Segment Start: Records for the exercise
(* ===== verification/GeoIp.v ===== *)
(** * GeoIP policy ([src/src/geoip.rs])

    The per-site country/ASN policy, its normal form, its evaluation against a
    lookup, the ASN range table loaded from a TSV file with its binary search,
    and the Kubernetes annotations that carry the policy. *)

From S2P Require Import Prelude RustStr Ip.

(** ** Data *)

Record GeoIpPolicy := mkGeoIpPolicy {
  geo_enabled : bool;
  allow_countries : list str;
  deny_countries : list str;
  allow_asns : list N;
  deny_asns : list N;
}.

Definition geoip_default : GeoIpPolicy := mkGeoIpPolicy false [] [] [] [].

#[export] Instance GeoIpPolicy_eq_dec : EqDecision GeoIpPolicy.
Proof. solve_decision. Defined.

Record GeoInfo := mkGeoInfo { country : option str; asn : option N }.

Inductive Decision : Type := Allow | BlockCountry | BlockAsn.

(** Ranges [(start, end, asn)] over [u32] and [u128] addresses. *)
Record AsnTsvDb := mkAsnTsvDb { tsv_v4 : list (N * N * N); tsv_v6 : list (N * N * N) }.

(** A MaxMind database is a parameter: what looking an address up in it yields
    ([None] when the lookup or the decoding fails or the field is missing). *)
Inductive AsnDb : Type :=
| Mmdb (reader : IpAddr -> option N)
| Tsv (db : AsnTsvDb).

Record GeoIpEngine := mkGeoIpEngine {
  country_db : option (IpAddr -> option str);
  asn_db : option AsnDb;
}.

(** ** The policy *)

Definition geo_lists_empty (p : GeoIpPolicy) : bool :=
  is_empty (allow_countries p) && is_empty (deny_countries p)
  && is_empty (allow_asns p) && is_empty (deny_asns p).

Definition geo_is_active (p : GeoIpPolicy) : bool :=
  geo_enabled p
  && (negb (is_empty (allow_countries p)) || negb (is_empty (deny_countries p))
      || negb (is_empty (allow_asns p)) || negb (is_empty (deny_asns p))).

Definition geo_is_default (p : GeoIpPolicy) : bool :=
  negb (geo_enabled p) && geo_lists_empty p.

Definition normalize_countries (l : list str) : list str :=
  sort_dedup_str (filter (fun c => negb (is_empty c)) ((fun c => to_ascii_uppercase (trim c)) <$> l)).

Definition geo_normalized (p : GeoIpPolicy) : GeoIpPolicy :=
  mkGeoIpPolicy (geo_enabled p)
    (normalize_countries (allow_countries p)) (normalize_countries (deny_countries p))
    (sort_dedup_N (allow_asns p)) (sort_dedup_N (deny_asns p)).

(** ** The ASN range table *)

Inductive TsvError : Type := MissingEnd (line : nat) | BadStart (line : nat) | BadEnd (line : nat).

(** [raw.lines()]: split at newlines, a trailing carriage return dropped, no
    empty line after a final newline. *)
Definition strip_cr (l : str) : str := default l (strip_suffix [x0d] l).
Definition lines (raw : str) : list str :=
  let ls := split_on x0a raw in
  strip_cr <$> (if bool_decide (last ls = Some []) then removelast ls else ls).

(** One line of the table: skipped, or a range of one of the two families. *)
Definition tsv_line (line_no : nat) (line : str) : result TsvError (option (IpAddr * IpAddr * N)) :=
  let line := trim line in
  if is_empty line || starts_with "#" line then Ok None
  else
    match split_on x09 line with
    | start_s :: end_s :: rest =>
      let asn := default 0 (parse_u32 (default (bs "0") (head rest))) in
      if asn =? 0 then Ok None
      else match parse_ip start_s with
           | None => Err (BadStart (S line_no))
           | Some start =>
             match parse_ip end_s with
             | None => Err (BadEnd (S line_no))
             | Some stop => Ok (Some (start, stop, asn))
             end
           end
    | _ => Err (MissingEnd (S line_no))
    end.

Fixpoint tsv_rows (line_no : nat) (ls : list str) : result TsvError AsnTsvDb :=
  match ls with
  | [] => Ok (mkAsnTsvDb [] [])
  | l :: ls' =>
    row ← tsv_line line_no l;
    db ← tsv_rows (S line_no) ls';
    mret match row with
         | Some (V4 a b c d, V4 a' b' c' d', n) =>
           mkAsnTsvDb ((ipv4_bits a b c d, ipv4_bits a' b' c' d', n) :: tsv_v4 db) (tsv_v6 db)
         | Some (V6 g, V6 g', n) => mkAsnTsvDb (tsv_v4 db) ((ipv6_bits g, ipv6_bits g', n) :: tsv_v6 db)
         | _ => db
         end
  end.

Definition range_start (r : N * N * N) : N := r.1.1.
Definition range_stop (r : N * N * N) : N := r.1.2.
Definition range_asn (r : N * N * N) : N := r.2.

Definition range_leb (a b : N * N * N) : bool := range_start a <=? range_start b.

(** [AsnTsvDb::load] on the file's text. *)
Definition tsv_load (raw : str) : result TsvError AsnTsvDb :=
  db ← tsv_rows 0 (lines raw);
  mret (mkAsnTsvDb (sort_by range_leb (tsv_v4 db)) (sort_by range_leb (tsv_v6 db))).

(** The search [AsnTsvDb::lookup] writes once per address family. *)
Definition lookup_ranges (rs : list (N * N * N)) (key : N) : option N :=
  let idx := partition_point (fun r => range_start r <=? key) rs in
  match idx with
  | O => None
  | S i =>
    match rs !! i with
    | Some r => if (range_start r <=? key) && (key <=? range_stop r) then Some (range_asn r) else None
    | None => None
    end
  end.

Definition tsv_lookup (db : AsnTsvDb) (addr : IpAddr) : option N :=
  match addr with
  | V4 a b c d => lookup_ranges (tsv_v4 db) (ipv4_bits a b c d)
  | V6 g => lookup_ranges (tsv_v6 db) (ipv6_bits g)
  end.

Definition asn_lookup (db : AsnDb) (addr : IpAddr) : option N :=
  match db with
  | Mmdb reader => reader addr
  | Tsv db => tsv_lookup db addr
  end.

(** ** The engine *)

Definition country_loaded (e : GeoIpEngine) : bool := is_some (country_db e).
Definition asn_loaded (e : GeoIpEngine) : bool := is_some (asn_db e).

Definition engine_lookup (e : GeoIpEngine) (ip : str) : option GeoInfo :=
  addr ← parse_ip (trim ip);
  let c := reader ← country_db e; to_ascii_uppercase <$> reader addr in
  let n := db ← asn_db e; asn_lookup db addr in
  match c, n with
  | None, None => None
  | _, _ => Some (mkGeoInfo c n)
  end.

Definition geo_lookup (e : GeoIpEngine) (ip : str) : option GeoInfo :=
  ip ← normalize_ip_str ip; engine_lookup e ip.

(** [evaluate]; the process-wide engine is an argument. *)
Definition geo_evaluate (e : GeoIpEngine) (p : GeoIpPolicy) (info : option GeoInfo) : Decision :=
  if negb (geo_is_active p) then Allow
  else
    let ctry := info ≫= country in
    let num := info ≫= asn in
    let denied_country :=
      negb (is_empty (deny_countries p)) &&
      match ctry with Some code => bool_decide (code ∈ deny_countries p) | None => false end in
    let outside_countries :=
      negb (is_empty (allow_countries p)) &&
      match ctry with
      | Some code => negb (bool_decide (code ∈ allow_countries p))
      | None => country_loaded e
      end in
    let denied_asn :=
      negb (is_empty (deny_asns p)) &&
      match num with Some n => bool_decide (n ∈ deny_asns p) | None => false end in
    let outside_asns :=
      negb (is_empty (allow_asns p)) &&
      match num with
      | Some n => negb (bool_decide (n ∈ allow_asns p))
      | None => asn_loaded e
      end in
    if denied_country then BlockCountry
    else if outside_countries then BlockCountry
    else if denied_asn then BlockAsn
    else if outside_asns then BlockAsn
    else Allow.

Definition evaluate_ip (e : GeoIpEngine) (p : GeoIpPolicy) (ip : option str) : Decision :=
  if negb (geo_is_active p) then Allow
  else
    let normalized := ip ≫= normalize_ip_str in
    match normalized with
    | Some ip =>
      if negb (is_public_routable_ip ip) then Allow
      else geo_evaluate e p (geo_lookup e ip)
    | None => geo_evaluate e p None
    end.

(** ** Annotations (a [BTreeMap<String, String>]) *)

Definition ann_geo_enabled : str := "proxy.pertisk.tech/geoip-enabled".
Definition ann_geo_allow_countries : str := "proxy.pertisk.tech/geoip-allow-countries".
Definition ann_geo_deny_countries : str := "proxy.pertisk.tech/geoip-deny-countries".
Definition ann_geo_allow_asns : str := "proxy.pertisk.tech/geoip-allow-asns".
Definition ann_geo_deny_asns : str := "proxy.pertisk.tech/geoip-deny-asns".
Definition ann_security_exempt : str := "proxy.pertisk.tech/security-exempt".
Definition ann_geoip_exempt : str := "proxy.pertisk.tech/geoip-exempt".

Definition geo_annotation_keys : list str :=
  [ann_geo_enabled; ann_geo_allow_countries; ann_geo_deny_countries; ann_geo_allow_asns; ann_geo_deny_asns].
Segment End: Records for the exercise
*Task directions:*
Please reproduce exactly the lines in the listing above from the one containing "Definition strip_cr (l" through the one containing "else match parse_ip start_s with", both included, and nothing more.

*Solution for this exercise:*
Definition strip_cr (l : str) : str := default l (strip_suffix [x0d] l).
Definition lines (raw : str) : list str :=
  let ls := split_on x0a raw in
  strip_cr <$> (if bool_decide (last ls = Some []) then removelast ls else ls).

(** One line of the table: skipped, or a range of one of the two families. *)
Definition tsv_line (line_no : nat) (line : str) : result TsvError (option (IpAddr * IpAddr * N)) :=
  let line := trim line in
  if is_empty line || starts_with "#" line then Ok None
  else
    match split_on x09 line with
    | start_s :: end_s :: rest =>
      let asn := default 0 (parse_u32 (default (bs "0") (head rest))) in
      if asn =? 0 then Ok None
      else match parse_ip start_s with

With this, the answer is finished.